Nerhus, who estimated he spent two minutes inside the shark's mouth, said his chest was protected from the shark's rows of teeth by a lead-lined vest used to weight him down in the water.

As he swam to the surface in a cloud of his own blood, Nerhus said he could still see the shark and feared it would attack again.

"It was just circling around my flippers, round and round in tight circles," he said. "The big round black eye, five inches wide, was staring straight into my face with just not one hint of fear, of any boat, or any human, or any other animal in the sea.

He was helped into his boat by his son, and rushed to hospital, where he was being treated for severe cuts to his head, torso and left arm.
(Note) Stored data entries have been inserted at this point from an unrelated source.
Lemma filter_map_eq {A : Type} (h h' : A -> bool) (g : A -> A) (l : list A) :
  (forall x, In x l -> h (g x) = h' x /\ (h' x = true -> g x = x)) ->
  filter h (map g l) = filter h' l.
Proof.
  induction l as [|a l IH]; intro H; simpl; [reflexivity|].
  destruct (H a (or_introl eq_refl)) as [E1 E2]. rewrite E1.
  rewrite IH by (intros x Hx; apply H; right; exact Hx).
  destruct (h' a) eqn:Ha; [rewrite (E2 eq_refl)|]; reflexivity.
Qed.

(** A non-empty prefix of a table in key order holds exactly the rows up to
    its last key. *)
Lemma firstn_as_filter (n : nat) (l : list telemetry_record) (d : telemetry_record) :
  keys_ascending l = true -> firstn n l <> [] ->
  firstn n l = filter (fun r => key_leb (rec_key r) (rec_key (last (firstn n l) d))) l.
Proof.
  intros Hs Hne.
  set (A := firstn n l). set (m := last A d).
  assert (HA : keys_ascending A = true) by (apply keys_ascending_firstn; exact Hs).
  assert (Hm : In m A)
    by (unfold m, A; destruct (firstn n l) as [|a A']; [congruence | apply last_in_cons_rec]).
  assert (Hl : l = A ++ skipn n l) by (symmetry; apply firstn_skipn).
  rewrite Hl at 1. rewrite filter_app.
  rewrite (filter_all_true _ A) by (intros x Hx; apply keys_ascending_last; assumption).
  rewrite (filter_all_false _ (skipn n l)); [symmetry; apply app_nil_r|].
  intros x Hx. apply key_lt_not_le.
  apply (keys_ascending_app A (skipn n l)); [rewrite <- Hl; exact Hs | exact Hm | exact Hx].
Qed.

Definition key_eqb (k1 k2 : cursor) : bool := (fst k1 =? fst k2) && (snd k1 =? snd k2).

Lemma key_eqb_true (k1 k2 : cursor) : key_eqb k1 k2 = true <-> k1 = k2.
Proof.
  destruct k1 as [a b], k2 as [c d]; unfold key_eqb; simpl.
  rewrite andb_true_iff, !Z.eqb_eq. split; [intros [-> ->]; reflexivity | intro H; injection H; auto].
Qed.

Section Updates.
Context (parse_float : string -> option Q) (kind : string) (payload : json)
        (sensor_id profile_id : Z).
Lemma pick_cohorts_partition cfg user_ids g :
  NoDup user_ids ->
  0 <= VIP_COUNT cfg -> 0 <= LOYAL_COUNT cfg -> 0 <= REGULAR_COUNT cfg ->
  VIP_COUNT cfg + LOYAL_COUNT cfg + REGULAR_COUNT cfg <= len user_ids ->
  exists vip loyal regular g',
    pick_cohorts cfg user_ids g = (Ok (vip, loyal, regular), g') /\
    len vip = VIP_COUNT cfg /\
    len loyal = LOYAL_COUNT cfg /\
    len regular = REGULAR_COUNT cfg /\
    disjoint vip loyal /\ disjoint vip regular /\ disjoint loyal regular /\
    incl (vip ++ loyal ++ regular) user_ids.
Proof.
  intros Hnd Hv Hl Hr Hsum. unfold pick_cohorts.
  destruct (shuffle_perm user_ids g) as (users & g' & E & P).
  unfold bind. rewrite E. cbn [ret].
  set (V := VIP_COUNT cfg) in *. set (L := LOYAL_COUNT cfg) in *.
  set (R := REGULAR_COUNT cfg) in *.
  do 4 eexists. split; [reflexivity |].
  assert (Hlen : len users = len user_ids)
    by (unfold len; now rewrite (Permutation_length P)).
  assert (Hnd' : NoDup users) by (eapply Permutation_NoDup; eassumption).
  rewrite slice_to_firstn by lia.
  rewrite !slice_firstn_skipn by lia.
  replace (V + L - V) with L by lia.
  replace (V + L + R - (V + L)) with R by lia.
  replace (Z.to_nat (V + L)) with (Z.to_nat L + Z.to_nat V)%nat by lia.
  rewrite <- skipn_skipn.
  set (rest1 := skipn (Z.to_nat V) users).
  set (rest2 := skipn (Z.to_nat L) rest1).
  assert (H1 : users = firstn (Z.to_nat V) users ++ rest1)
    by (symmetry; apply firstn_skipn).
  assert (H2 : rest1 = firstn (Z.to_nat L) rest1 ++ rest2)
    by (symmetry; apply firstn_skipn).
  assert (H3 : rest2 = firstn (Z.to_nat R) rest2 ++ skipn (Z.to_nat R) rest2)
    by (symmetry; apply firstn_skipn).
  assert (Hl1 : len rest1 = len users - V)
    by (unfold rest1, len in *; rewrite length_skipn; lia).
  assert (Hl2 : len rest2 = len rest1 - L)
    by (unfold rest2, len in *; rewrite length_skipn; lia).
  assert (Hnd1 : NoDup rest1)
    by (rewrite H1 in Hnd'; eapply NoDup_app_remove_l; eassumption).
  assert (D1 : disjoint (firstn (Z.to_nat V) users) rest1)
    by (unfold disjoint; apply NoDup_app_disjoint; rewrite <- H1; exact Hnd').
  assert (D2 : disjoint (firstn (Z.to_nat L) rest1) rest2)
    by (unfold disjoint; apply NoDup_app_disjoint; rewrite <- H2; exact Hnd1).
  assert (I2 : incl (firstn (Z.to_nat L) rest1) rest1)
    by (intros x Hx; rewrite H2; apply in_or_app; now left).
  assert (I3 : incl (firstn (Z.to_nat R) rest2) rest2)
    by (intros x Hx; rewrite H3; apply in_or_app; now left).
  assert (I3' : incl rest2 rest1)
    by (intros x Hx; rewrite H2; apply in_or_app; now right).
  assert (I1 : incl rest1 users)
    by (intros x Hx; rewrite H1; apply in_or_app; now right).
  repeat split.
  - unfold len in *. rewrite length_firstn. lia.
  - unfold len in *. rewrite length_firstn. lia.
  - unfold len in *. rewrite length_firstn. lia.
  - intros x Hx Hy. apply (D1 x Hx). now apply I2.
  - intros x Hx Hy. apply (D1 x Hx). now apply I3', I3.
  - intros x Hx Hy. apply (D2 x Hx). now apply I3.
  - intros x Hx. apply (Permutation_in x (Permutation_sym P)).
    apply in_app_or in Hx. destruct Hx as [Hx | Hx].
    + rewrite H1. apply in_or_app. now left.
    + apply in_app_or in Hx. destruct Hx as [Hx | Hx].
      * now apply I1, I2.
      * now apply I1, I3', I3.
Qed.
(** When a price fails to parse. With a numeric part in the input, the float
    parser reports a syntax error exactly when that part holds no digit or
    would be left with two or more decimal points: two or more commas, or no
    comma and two or more points (so "1.234.567" and "1,234,567.00" both
    fail). Otherwise the price parses, unless it is beyond the range of
    float64. *)
Theorem parsePrice_syntax_error_iff (s : string) :
  let m := Regexp.FindString s in
  m <> "" ->
  (parsePrice s =
     Err (ParseFloatError {| Strconv.Func := "ParseFloat";
                             Strconv.Num := specDecimalText m;
                             Strconv.Kind := Strconv.ErrSyntax |})
   <-> hasDigit m = false \/ (2 <= separators m)%nat) /\
  (hasDigit m = true -> (separators m <= 1)%nat ->
   (exists f, parsePrice s = Ok f) \/
   parsePrice s =
     Err (ParseFloatError {| Strconv.Func := "ParseFloat";
                             Strconv.Num := specDecimalText m;
                             Strconv.Kind := Strconv.ErrRange |})).
Proof.
  intros m Hm. rewrite parsePrice_refines. fold m.
  apply String.eqb_neq in Hm. rewrite Hm.
  pose proof (readFloat_None_iff (specDecimalText m) 0 0 false false
                (parsePrice_alphabet s)) as Hiff.
  fold m in Hiff.
  rewrite specDecimalText_points, specDecimalText_hasDigit, Nat.add_0_r in Hiff.
  unfold Strconv.ParseFloat.
  destruct (Strconv.readFloat 0 0 false false (specDecimalText m)) as [[mant frac]|].
  - assert (Hok : ~ (hasDigit m = false \/ (2 <= separators m)%nat)).
    { intros H. destruct Hiff as [_ Hiff].
      assert (Hx : (false = false /\ hasDigit m = false) \/ (2 <= separators m)%nat)
        by (destruct H; [left; split; [reflexivity | assumption] | right; assumption]).
      specialize (Hiff Hx). discriminate. }
    split.
    + split; [|tauto]. destruct (_ <=? mant); cbn; discriminate.
    + intros _ _. destruct (_ <=? mant); cbn; [right; reflexivity | left; eauto].
  - destruct Hiff as [Hiff _]. specialize (Hiff eq_refl).
    split.
    + split; [|reflexivity]. intros _. destruct Hiff as [[_ H]|H]; [left | right]; exact H.
    + intros Hd Hsep. destruct Hiff as [[_ H]|H]; [congruence | lia].
Qed.

Lemma parsePrice_syntax_error_iff_witness :
  parsePrice "R$ 1.234.567" =
    Err (ParseFloatError {| Strconv.Func := "ParseFloat"; Strconv.Num := "1.234.567";
                            Strconv.Kind := Strconv.ErrSyntax |}).
Proof.
  destruct (parsePrice_syntax_error_iff "R$ 1.234.567") as ((_ & H) & _).
  - discriminate.
  - apply H. right. vm_compute. lia.
Defined.
(** * Sudoku-AI: the cultural-algorithm solver, embedded and verified

    A shallow embedding of [Models/sudoku_logic.py] and
    [Models/cultural_solver.py].  Python exceptions are values of an error
    monad, the [random] module is a tape of draws threaded through a state
    monad together with the events the generator has yielded so far. *)

From Stdlib Require Import ZArith QArith Qround Lia List Permutation.
From Stdlib Require Import Floats.SpecFloat.
From stdpp Require Import base option list sorting gmap.

Set Warnings "-clear-no-such-hyp".

Local Open Scope Z_scope.
Local Open Scope nat_scope.

(** ** Exceptions and the error monad *)

Inductive exn : Type :=
  | IndexError
  | ValueError
  | OverflowError
  | ZeroDivisionError.

Inductive result (A : Type) : Type :=
  | Ok (a : A)
  | Raise (e : exn).
Arguments Ok {A} a.
Arguments Raise {A} e.

#[global] Instance result_ret : MRet result := fun A a => Ok a.
#[global] Instance result_bind : MBind result := fun A B f m =>
  match m with
  | Ok a => f a
  | Raise e => Raise e
  end.

Definition is_ok {A} (m : result A) : bool :=
  match m with Ok _ => true | Raise _ => false end.

(** [l[i]] for a non-negative index. *)
Definition item {A} (l : list A) (i : nat) : result A :=
  match l !! i with
  | Some x => Ok x
  | None => Raise IndexError
  end.

(** [l[i] = x] for a non-negative index. *)
Definition set_item {A} (l : list A) (i : nat) (x : A) : result (list A) :=
  if decide (i < length l) then Ok (<[i:=x]> l) else Raise IndexError.

(** [for x in xs: acc = body(acc, x)] *)
Fixpoint foldM {A B} (body : B -> A -> result B) (acc : B) (xs : list A)
  : result B :=
  match xs with
  | [] => Ok acc
  | x :: xs' => acc' ← body acc x; foldM body acc' xs'
  end.

(** [[f(x) for x in xs]] *)
Fixpoint mapM {A B} (f : A -> result B) (xs : list A) : result (list B) :=
  match xs with
  | [] => Ok []
  | x :: xs' => y ← f x; ys ← mapM f xs'; Ok (y :: ys)
  end.

(** [any(f(x) for x in xs)]: the generator is consumed lazily, so the scan
    stops at the first hit and never evaluates what follows it. *)
Fixpoint anyM {A} (f : A -> result bool) (xs : list A) : result bool :=
  match xs with
  | [] => Ok false
  | x :: xs' => b ← f x; if b : bool then Ok true else anyM f xs'
  end.

(** [range(a, b)] *)
Definition range (a b : nat) : list nat := seq a (b - a).

(** [range(0, stop, step)] *)
Fixpoint range_step_aux (fuel start stop step : nat) : list nat :=
  match fuel with
  | O => []
  | S fuel' =>
      if decide (start < stop)
      then start :: range_step_aux fuel' (start + step) stop step
      else []
  end.

Definition range_step (stop step : nat) : result (list nat) :=
  if decide (step = 0) then Raise ValueError
  else Ok (range_step_aux stop 0 stop step).

(** ** Boards *)

Abbreviation board := (list (list Z)).

(** [board[r][c]] *)
Definition cell {A} (b : list (list A)) (r c : nat) : result A :=
  row ← item b r; item row c.

(** [board[r][c] = v] *)
Definition set_cell {A} (b : list (list A)) (r c : nat) (v : A)
  : result (list (list A)) :=
  row ← item b r; row' ← set_item row c v; set_item b r row'.

Module SudokuLogic.

(** [int(N**0.5)] is computed in binary64.  It is the integer square root
    of [N] as long as [N] is below [2^52], which every length of a list in
    memory is; from there on the rounded root can reach the next integer,
    and the two part.  Statements about sizes that are not the length of a
    board carry the bound. *)
Definition get_block_dims (N : nat) : nat * nat :=
  if decide (N = 6) then (2, 3) else (Nat.sqrt N, Nat.sqrt N).

Definition make_empty_board (N : nat) : board :=
  replicate N (replicate N 0%Z).

(** [[row[:] for row in board]]: a board is a value here, so the deep copy
    is the board itself. *)
Definition clone_board (b : board) : board := map (fun row => row) b.

(** [a // b] on non-negative integers. *)
Definition floordiv (a b : nat) : result nat :=
  if decide (b = 0) then Raise ZeroDivisionError else Ok (a / b).

Definition valid_in_cell (b : board) (r c : nat) (val : Z) : result bool :=
  let N := length b in
  let '(br_h, bc_w) := get_block_dims N in
  if decide (val = 0%Z) then Ok true else
  in_row ← anyM (fun j => v ← cell b r j; Ok (bool_decide (v = val)))
                (range 0 N);
  if in_row : bool then Ok false else
  in_col ← anyM (fun i => v ← cell b i c; Ok (bool_decide (v = val)))
                (range 0 N);
  if in_col : bool then Ok false else
  qr ← floordiv r br_h;
  qc ← floordiv c bc_w;
  let start_r := qr * br_h in
  let start_c := qc * bc_w in
  in_block ←
    anyM (fun i =>
            anyM (fun j => v ← cell b i j; Ok (bool_decide (v = val)))
                 (range start_c (start_c + bc_w)))
         (range start_r (start_r + br_h));
  if in_block : bool then Ok false else Ok true.

End SudokuLogic.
An expert said the shark that attacked Nerhus probably mistook him for a seal, which are common in waters off southeastern Australia and attract sharks to near the coast.

Grant Willis of the Sydney Aquarium said that after the shark bit Nerhus, it probably realized "he didn't taste anything like a seal — sort of a bit bony and horrible and nothing like a seal at all — so possibly it spat back out."

"He's had a run-in with one of the ocean's most formidable predators and he's lived to tell the story," Willis said. "He's a very, very lucky man."

Scientists say there are an average of 15 shark attacks a year in Australian waters — one of the highest rates in the world — and on average just over 1 per year are fatal.